Although the restoration treatments did not allow the establishment of a striking species-rich dune vegetation in the short-term, they did promote the establishment of a few target species. Control sections, in which no restoration treatment was applied, were mainly composed of Juncus sp. and Parapholis sp., whereas the restoration treatments had much less Juncus sp. and were mainly composed of Parapholis sp., Salsola kali and Anthemis maritima. Although reintroducing plant species is a widespread technique to restore dune ecosystems (e.g. Doody Citation2013), ploughing is not. Dune restoration spans from re-vegetating and stabilizing the mobile substrate to removing plant cover and increasing substrate mobility (Lithgow et al. Citation2013; Martínez et al. Citation2013), so the available techniques are numerous and have to be adapted to the particular degradation encountered. Ploughing can be used to bury the upper nutrient-rich soil layer (topsoil inversion: Jones, Norman, and Rhind Citation2010), to rejuvenate sand movement (Pye, Saye, and Blott Citation2007; Rhind, Jones, and Jones Citation2013) or, as in this study, to loosen compacted soil. Deep ploughing or topsoil inversion can lead to promising results, but, as in the present study, vegetation colonization was rather slow (Jones, Norman, and Rhind Citation2010). Introducing species may speed up the restoration, but it may still take several years for them to actually establish (Hölzel and Otte Citation2003; Rozé and Lemauviel Citation2004). Here, we do not see any significant positive effect of soil transfer on target species establishment, but we can hope for more individuals of target species to germinate in the years to come. It might also be that soil transfers were not performed at the ideal season, which would be just after most plant species set their seeds. This aspect would have to be investigated and monitoring should be carried out to see if the foredune plant community will establish in the future.

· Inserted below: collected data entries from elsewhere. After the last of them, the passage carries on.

(** * PDF Splitter Pro: a shallow embedding of the split service, the preview
      component and the application shell, with the properties of the
      specification stated over them.

    JavaScript numbers are embedded as exact numbers: page geometry and
    pointer coordinates as rationals ([Q]), page numbers and percentages
    that the code keeps integral as [Z].  An asynchronous function is
    embedded as its continuations, one transition per resumption, and the
    state updates one continuation or handler makes are one batch.  The
    drag gesture ([isDragging] and the window listeners) is left out; the
    translation of a pointer position into a percentage is
    [PdfPreview.calculatePercentage]. *)

From Stdlib Require Import String Ascii.
From Stdlib Require Import ZArith QArith Qround List Bool Lia.
From Stdlib Require Import DecimalString DecimalPos.
Import ListNotations.

Local Open Scope Z_scope.

(** ** types.ts *)

Inductive SplitOrientation : Type :=
| Vertical
| Horizontal.

Record ProcessingStatus : Type := mkStatus {
  isProcessing : bool;
  status_error : option string;
  successMessage : option string
}.

(** ** services/pdfService: [splitPdfDocument] *)

Module PdfService.

Local Open Scope Q_scope.

(** The page object of the PDF library, reduced to what the service reads
    and writes: the media box, kept as the PDF rectangle
    [llx lly urx ury], and the page's content, which cropping leaves
    alone. *)
Record PDFPage : Type := mkPage {
  llx : Q;
  lly : Q;
  urx : Q;
  ury : Q;
  content : nat
}.

Definition PDFDocument : Type := list PDFPage.

(** [page.getSize()]: width and height of the media box. *)
Definition getSize (p : PDFPage) : Q * Q := (urx p - llx p, ury p - lly p).

(** [page.setMediaBox(x, y, width, height)]. *)
Definition setMediaBox (x y width height : Q) (p : PDFPage) : PDFPage :=
  {| llx := x; lly := y; urx := x + width; ury := y + height;
     content := content p |}.

(** [newDoc.copyPages(originalDoc, [i, j])]: two independent copies; an
    index outside the document is an error. *)
Definition copyPages (src : PDFDocument) (i j : nat) : option (PDFPage * PDFPage) :=
  match nth_error src i, nth_error src j with
  | Some a, Some b => Some (a, b)
  | _, _ => None
  end.

(** [newDoc.addPage(page)] appends. *)
Definition addPage (doc : PDFDocument) (p : PDFPage) : PDFDocument := doc ++ [p].

(** The two [setMediaBox] calls of one loop iteration. *)
Definition cropPair (orientation : SplitOrientation) (percentage : Q)
    (page1 page2 : PDFPage) : PDFPage * PDFPage :=
  let '(width, height) := getSize page1 in
  match orientation with
  | Vertical =>
      let splitX := width * (percentage / 100) in
      (setMediaBox 0 0 splitX height page1,
       setMediaBox splitX 0 (width - splitX) height page2)
  | Horizontal =>
      let splitY := height * (percentage / 100) in
      (setMediaBox 0 splitY width (height - splitY) page1,
       setMediaBox 0 0 width splitY page2)
  end.

(** One iteration of [for (const pageIndex of pageIndices)]; [None] is a
    thrown exception. *)
Definition loopBody (originalDoc : PDFDocument) (orientation : SplitOrientation)
    (percentage : Q) (acc : option PDFDocument) (pageIndex : nat)
    : option PDFDocument :=
  match acc with
  | None => None
  | Some newDoc =>
      match copyPages originalDoc pageIndex pageIndex with
      | None => None
      | Some (page1, page2) =>
          let '(p1, p2) := cropPair orientation percentage page1 page2 in
          Some (addPage (addPage newDoc p1) p2)
      end
  end.

(** [splitPdfDocument], from the loaded original document to the document
    that is saved. *)
Definition splitPdfDocument (originalDoc : PDFDocument)
    (orientation : SplitOrientation) (percentage : Q) : option PDFDocument :=
  let pageCount := List.length originalDoc in
  let pageIndices := seq 0 pageCount in
  fold_left (loopBody originalDoc orientation percentage) pageIndices (Some []).

(** The pair of pages one original page contributes to the output, as a
    list. *)
Definition halves (orientation : SplitOrientation) (percentage : Q)
    (pg : PDFPage) : list PDFPage :=
  let '(p1, p2) := cropPair orientation percentage pg pg in [p1; p2].

End PdfService.

(** ** The browser's [File] object, by identity, name and MIME type. *)

Record File : Type := mkFile {
  file_id : nat;
  file_name : string;
  file_type : string
}.

(** Comparison of two values of a dependency list: by identity. *)
Definition File_same (a b : option File) : bool :=
  match a, b with
  | None, None => true
  | Some x, Some y => Nat.eqb (file_id x) (file_id y)
  | _, _ => false
  end.

(** ** The JavaScript built-ins the components call *)

Module Js.

(** [n.toString()] for an integral number. *)
Definition toString (n : Z) : string := NilZero.string_of_int (Z.to_int n).

Definition isDigit (c : ascii) : bool :=
  let n := nat_of_ascii c in (48 <=? n)%nat && (n <=? 57)%nat.

Definition digitValue (c : ascii) : Z := Z.of_nat (nat_of_ascii c) - 48.

Fixpoint allDigits (s : string) : bool :=
  match s with
  | EmptyString => true
  | String c s' => isDigit c && allDigits s'
  end.

(** [/^\d+$/.test(s)]: one or more characters, each of them 0-9. *)
Definition test_digits (s : string) : bool :=
  match s with
  | EmptyString => false
  | String _ _ => allDigits s
  end.

(** White space that [parseInt] skips, among the code units below 256. *)
Definition isWhiteSpace (c : ascii) : bool :=
  let n := nat_of_ascii c in
  ((9 <=? n)%nat && (n <=? 13)%nat) || (n =? 32)%nat || (n =? 160)%nat.

Fixpoint skipWhiteSpace (s : string) : string :=
  match s with
  | EmptyString => EmptyString
  | String c s' => if isWhiteSpace c then skipWhiteSpace s' else s
  end.

(** The longest prefix of digits, read in base 10; [None] when it is
    empty. *)
Fixpoint readDigits (s : string) (acc : option Z) : option Z :=
  match s with
  | EmptyString => acc
  | String c s' =>
      if isDigit c
      then readDigits s' (Some (10 * match acc with Some a => a | None => 0 end
                                + digitValue c))
      else acc
  end.

(** [parseInt(s, 10)]; [None] is NaN. *)
Definition parseInt (s : string) : option Z :=
  match skipWhiteSpace s with
  | String "-"%char r => option_map Z.opp (readDigits r None)
  | String "+"%char r => readDigits r None
  | r => readDigits r None
  end.

(** [Math.round]: the integer nearest to [x], a tie going up. *)
Definition Math_round (x : Q) : Z := Qfloor (x + (1 # 2)).

Definition Math_max (a b : Q) : Q := if Qle_bool a b then b else a.

Definition Math_min (a b : Q) : Q := if Qle_bool a b then a else b.

End Js.

(** ** components/PdfPreview *)

Module PdfPreview.

(** The rasterization library's document: an object identity and, per
    page, the width and height of its viewport at scale 1. *)
Record PDFDocumentProxy : Type := mkDoc {
  doc_id : nat;
  pageSizes : list (Q * Q)
}.

Definition numPages (d : PDFDocumentProxy) : Z :=
  Z.of_nat (List.length (pageSizes d)).

(** [doc.getPage(n)]: the page, or a rejection when [n] is no page number
    of the document. *)
Definition getPage (d : PDFDocumentProxy) (n : Z) : option (Q * Q) :=
  if (1 <=? n) && (n <=? numPages d)
  then nth_error (pageSizes d) (Z.to_nat (n - 1))
  else None.

(** Two values of the [pdfDoc] dependency are the same object. *)
Definition Doc_same (a b : option PDFDocumentProxy) : bool :=
  match a, b with
  | None, None => true
  | Some x, Some y => Nat.eqb (doc_id x) (doc_id y)
  | _, _ => false
  end.

(** The canvas element: its identity, its size, and which page of which
    document its bitmap shows ([None]: blank). *)
Record Canvas : Type := mkCanvas {
  canvas_id : nat;
  canvas_width : Q;
  canvas_height : Q;
  painted : option (nat * Z)
}.

(** One invocation of [loadPdf]: the file its closure holds, and whether
    its promise chain has settled. *)
Record LoadTask : Type := mkLoad {
  load_file : File;
  load_settled : bool
}.

(** Where an invocation of [renderPage] is suspended: at
    [await pdfDoc.getPage], at [await page.render] on the canvas [target], or
    nowhere any more. *)
Inductive RenderPhase : Type :=
| AwaitGetPage
| AwaitRender (target : nat)
| Finished.

(** One invocation of [renderPage] with the [isCancelled] variable of the
    effect run that made it. *)
Record RenderTask : Type := mkRender {
  render_doc : PDFDocumentProxy;
  render_page : Z;
  isCancelled : bool;
  phase : RenderPhase
}.

(** The component: the [file] prop, the state hooks, [canvasRef.current],
    the asynchronous invocations in flight, the invocation whose cleanup
    the render effect last returned, and the supply of canvas elements. *)
Record State : Type := mkState {
  file : option File;
  isLoading : bool;
  error : option string;
  pdfDoc : option PDFDocumentProxy;
  currentPage : Z;
  totalPages : Z;
  pageInput : string;
  canvas : option Canvas;
  loads : list LoadTask;
  renders : list RenderTask;
  activeRender : option nat;
  nextCanvasId : nat
}.

(** Field updates ([setX(v)] of the state hooks, and the writes to refs and
    to the task tables). *)

Definition set_file (v : option File) (s : State) : State :=
  mkState v (isLoading s) (error s) (pdfDoc s) (currentPage s) (totalPages s)
    (pageInput s) (canvas s) (loads s) (renders s) (activeRender s)
    (nextCanvasId s).

Definition set_isLoading (v : bool) (s : State) : State :=
  mkState (file s) v (error s) (pdfDoc s) (currentPage s) (totalPages s)
    (pageInput s) (canvas s) (loads s) (renders s) (activeRender s)
    (nextCanvasId s).

Definition set_error (v : option string) (s : State) : State :=
  mkState (file s) (isLoading s) v (pdfDoc s) (currentPage s) (totalPages s)
    (pageInput s) (canvas s) (loads s) (renders s) (activeRender s)
    (nextCanvasId s).

Definition set_pdfDoc (v : option PDFDocumentProxy) (s : State) : State :=
  mkState (file s) (isLoading s) (error s) v (currentPage s) (totalPages s)
    (pageInput s) (canvas s) (loads s) (renders s) (activeRender s)
    (nextCanvasId s).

The best treatment included ploughing on the road humps where there was no hedgerow. Humps might have environmental characteristics in general, and soil conditions in particular, that are more adapted to dune vegetation. This is in contrast to the dips, which are subject to flooding for a portion of the winter and more resemble the dune slacks (Doody Citation2013). Target species seeds may have been wind dispersed from the foredune to this treatment (road humps where there was no hedgerow), as the hedgerow gaps were not retentive of seeds. Removing the Tamarix gallica hedgerow could be considered and tested.

Conclusion

In our study, historical information was of little help in defining the reference ecosystem. The description of EU Habitat Directive habitat types and the selection of regionally less degraded sites allowed us to compile the following list of plant species that we could expect to find in the Jaï restored area: Sporobolus pungens, Elytrigia juncea and Anthemis maritima, which are halophilous species and Medicago littoralis, Plantago coronopus, Glaucium flavum, which are haloresistant species. The seed bank of the road does not have much potential for restoration, so ploughing was possible. At the same time ploughing is only efficient when the following other conditions are met: environmental conditions adequate for the establishment of dune vegetation, and a sufficient connection between the beach, the foredune and the restored area.

Acknowledgements

The implementation of this study has been made possible thanks to the support of the SIBOJAÏ – Espace Naturel Protégé du Bolmon et du Jaï and the Institut Méditerranéen de Biodiversité et d’Ecologie (IMBE). We thank the staff at SIBOJAÏ for their help and logistical support. We thank the various individuals who helped with our field work, in particular IMBE botanist Daniel Pavon, who provided invaluable assistance in identifying plants and seedlings. We also thank Jean-François Alignan, Prof. Catherine Fernandez, Dr Raphaël Gros, Dr Isabelle Laffont-Schwob and two reviewers for their suggestions on early versions of the manuscript.